Politics, Twenty Minutes into the Future

In the Max Headroom movies & shows (one each, on each side of the Atlantic) almost exactly twenty years ago, a number of prescient futuristic predictions, one by one, have proven accurate to the point of making them seem like hindsight.

On this primary season one more fulfilled prediction that might have flown under TV viewers' radars was realized when people who watched the debate via the Web instead of the broadcast/cable channels were treated (if so they chose) to superimposed graphics of real-time feedback from focus groups (delivered via dimmer switches, where each of the 100-odd individuals expressed their approval as a matter of degree by rotating the wheel, or somesuch device, in their hand) as they themselves watched the debate. (post link goes to web page with many atomic examples of this).

This is the same opinion/emotion gathering technique used by marketers and TV programming experts (and political strategists, which is the same as the previous two groups) for decades to save them the trouble of actually having to know anything in order to do their job.

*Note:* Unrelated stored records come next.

(** C26: For every interleaving of offers (at the back), queue goroutines and
    workers of a new pool: on each shard the jobs handled, followed by those
    still in its queue, are the jobs offered to it, in order; and so the events
    of a connection in a direction are handled in the order they were offered,
    whatever the other connections do. *)
Theorem shard_order {J} (gap n : Z) (pool pool' : list (shard J)) (acts : list (paction J))
    (os : list (outcome (event J)))
    (Hp : NewShardWorkerPool n = Some pool) (Ho : Forall ordered acts)
    (Hr : prun gap acts pool = Some (os, pool')) :
  (∀ i s, pool' !! i = Some s →
     handled_by i acts os ++ content s = offered_to gap (zlen pool) i acts) ∧
  (∀ c d, filter (λ e, sid e = c ∧ dir e = d) (handled_all acts os)
     `prefix_of` filter (λ e, sid e = c ∧ dir e = d) (offered_all acts)).
Proof.
  destruct (New_good _ _ Hp) as [Hl F].
  assert (Forall good pool) as G by (eapply list.Forall_impl; [exact F|by intros ? [? _]]).
  destruct (prun_moved _ _ _ _ _ Ho G Hr) as (L & G' & M).
  assert (∀ i s, pool' !! i = Some s →
     handled_by i acts os ++ content s = offered_to gap (zlen pool) i acts) as A.
  { intros i s Hs. destruct (lookup_lt_is_Some_2 pool i) as [s0 Hs0].
    { rewrite <- L. by eapply lookup_lt_Some. }
    specialize (M i s0 s Hs0 Hs). unfold moved in M. rewrite M.
    by destruct (list.Forall_lookup_1 _ _ _ _ F Hs0) as (_ & -> & _). }
  split; [exact A|]. intros c d.
  set (t := Z.to_nat (target gap (zlen pool) (mkEvent 0 d 0 c (0%nat : nat)))).
  assert (∀ e : event J, sid e = c ∧ dir e = d → Z.to_nat (target gap (zlen pool) e) = t) as Ht.
  { intros e [<- <-]. done. }
  assert (∀ i e, e ∈ handled_by i acts os → sid e = c ∧ dir e = d → i = t) as Hh.
  { intros i e He Hk. destruct (pool' !! i) as [s|] eqn:Hs.
    - rewrite <- (Ht e Hk). symmetry. apply (offered_target _ _ _ acts). rewrite <- (A i s Hs). set_solver.
    - exfalso. revert He. apply (handled_none gap acts pool os pool' i Hr Hs). }
  rewrite (filter_handled _ t) by exact Hh.
  rewrite <- (filter_offered _ gap (zlen pool) t) by exact Ht.
  destruct (pool' !! t) as [s|] eqn:Hs.
  - rewrite <- (A t s Hs), list.filter_app. by eexists.
  - assert (handled_by t acts os = []) as ->; [|by apply prefix_nil].
    destruct (handled_by t acts os) as [|e l] eqn:E; [done|]. exfalso.
    apply (handled_none gap acts pool os pool' t Hr Hs e). rewrite E. set_solver.
Qed.
(** Where a call stands.  Serve, and each round of Tune, gets a worker for a
    task ([None]: nil); [more] rounds of Tune are still to come. *)
Inductive cpc (T : Type) : Type :=
| KServe (t : T)                          (** Serve: is the pool closed? *)
| KTune (size : Z)                        (** Tune: diff := Running() - size *)
| KRetrieve (t : option T) (more : nat)   (** retrieveWorker: the critical section *)
| KWait (t : option T) (more : nat)       (** in cond.Wait *)
| KWoken (t : option T) (more : nat)      (** signalled *)
| KSpawn (t : option T) (more : nat)      (** after the unlock: a worker of the cache *)
| KRun (w : nat) (t : option T) (more : nat)    (** w.run() *)
| KSend (w : nat) (t : option T) (more : nat)   (** w.task <- t *)
| KRelease.                               (** Release: the critical section *)
Arguments KServe {T} t.
Arguments KTune {T} size.
Arguments KRetrieve {T} t more.
Arguments KWait {T} t more.
Arguments KWoken {T} t more.
Arguments KSpawn {T} t more.
Arguments KRun {T} w t more.
Arguments KSend {T} w t more.
Arguments KRelease {T}.

Record workerPool (T : Type) : Type := mkPool {
  capacity : Z;
  running : Z;
  release : Z;
  expiryDuration : Z;
  workers : list nat;
  once : bool;
  workerCache : list nat;
  ws : list (worker T);
  calls : list (cpc T)
}.
Arguments mkPool {T} capacity running release expiryDuration workers once workerCache ws calls.
Arguments capacity {T} p : rename.
Arguments running {T} p : rename.
Arguments release {T} p : rename.
Arguments expiryDuration {T} p : rename.
Arguments workers {T} p : rename.
Arguments once {T} p : rename.
Arguments workerCache {T} p : rename.
Arguments ws {T} p : rename.
Arguments calls {T} p : rename.

Section workerpool.
Context {T : Type}.
Implicit Types (p : workerPool T).

Definition set_running p r := mkPool (capacity p) r (release p) (expiryDuration p) (workers p) (once p) (workerCache p) (ws p) (calls p).
Definition set_capacity p c := mkPool c (running p) (release p) (expiryDuration p) (workers p) (once p) (workerCache p) (ws p) (calls p).
Definition set_workers p l := mkPool (capacity p) (running p) (release p) (expiryDuration p) l (once p) (workerCache p) (ws p) (calls p).
Definition set_cache p l := mkPool (capacity p) (running p) (release p) (expiryDuration p) (workers p) (once p) l (ws p) (calls p).
Definition set_ws p l := mkPool (capacity p) (running p) (release p) (expiryDuration p) (workers p) (once p) (workerCache p) l (calls p).
Definition set_calls p l := mkPool (capacity p) (running p) (release p) (expiryDuration p) (workers p) (once p) (workerCache p) (ws p) l.
Definition set_release p := mkPool (capacity p) (running p) 1 (expiryDuration p) (workers p) true (workerCache p) (ws p) (calls p).

(** NewWorkerPool; a second is 10^9 of the unit of time. *)
Definition NewWorkerPool (size expiry : Z) : workerPool T :=
  let size := if size <=? 0 then DEFAULT_CONCURRENCY else size in
  let expiry := if expiry <=? 0 then DEFAULT_PURGE_INTERVAL_TIME else expiry in
  mkPool (int32 size) 0 0 (expiry * 1000000000) [] false [] [] [].

Definition Running p : Z := running p.
Definition Cap p : Z := capacity p.
Definition Free p : Z := int32 (capacity p - running p).
Definition incRunning p := set_running p (int32 (running p + 1)).
Definition decRunning p := set_running p (int32 (running p - 1)).

Definition set_worker p (w : nat) (x : worker T) := set_ws p (<[w := x]> (ws p)).
Definition goto p (i : nat) (k : cpc T) := set_calls p (<[i := k]> (calls p)).
Definition finish p (i : nat) := set_calls p (take i (calls p) ++ drop (S i) (calls p)).
Definition spawn p (k : cpc T) := set_calls p (calls p ++ [k]).

(** [w.task <- t]: the send, when the channel has room. *)
Definition send_task p (w : nat) (t : option T) : option (workerPool T) :=
  x ← ws p !! w;
  match send (task x) t with
  | Sent c => Some (set_worker p w (mkWorker c (recycleTime x) (pc x)))
  | _ => None
  end.
Fixpoint stop_all (l : list nat) p : option (workerPool T) :=
  match l with
  | [] => Some p
  | w :: l' => p1 ← send_task p w None; stop_all l' p1
  end.

(** The idle workers whose time is over, from the front. *)
Fixpoint expired p (now : Z) (l : list nat) : list nat :=
  match l with
  | [] => []
  | w :: l' =>
      match ws p !! w with
      | Some x => if now - recycleTime x <=? expiryDuration p then [] else w :: expired p now l'
      | None => []
      end
  end.

(** One tick of periodicallyPurge at time [now]. *)
Definition periodicallyPurge p (now : Z) : option (workerPool T) :=
  if release p =? 1 then Some p
  else
    let dead := expired p now (workers p) in
    p1 ← stop_all dead p;
    Some (set_workers p1 (drop (length dead) (workers p))).

Definition Release p : workerPool T :=
  if once p then p else spawn (set_release p) KRelease.

(** What an action shows: an accepted task, a rejected one (ErrPoolClosed), a
    task that a worker starts. *)
Inductive outcome : Type := Silent | Accepted (t : T) | Rejected (t : T) | Started (t : T).

Inductive action : Type :=
| AServe (t : T) | ATune (size : Z) | ARelease | APurge (now : Z)
| ACall (i : nat) (cached : option nat)        (** a call goes on; the choice of the cache *)
| AWorker (w : nat) (panics : bool) (now : Z) (wake : option nat).

(** The end of a round: Serve returns, Tune may have rounds to come. *)
Definition next_round p (i : nat) (more : nat) : workerPool T :=
  match more with O => finish p i | S n => goto p i (KRetrieve None n) end.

What I'm keen on is that, through the Web, the political process now saves EVERYBODY the trouble of having to know anything. It neatly closes the feedback loop circuit of people basing what they think on what other people think.



(I admit I happened to find out about this Monday night out of necessity because the Demo debate was shown on CNN and I don't have cable, not because I watch the debates on the Web just so I don't have to get up from my desk chair, which is somehow less shameful to me; guess which one I'll be using from now on?)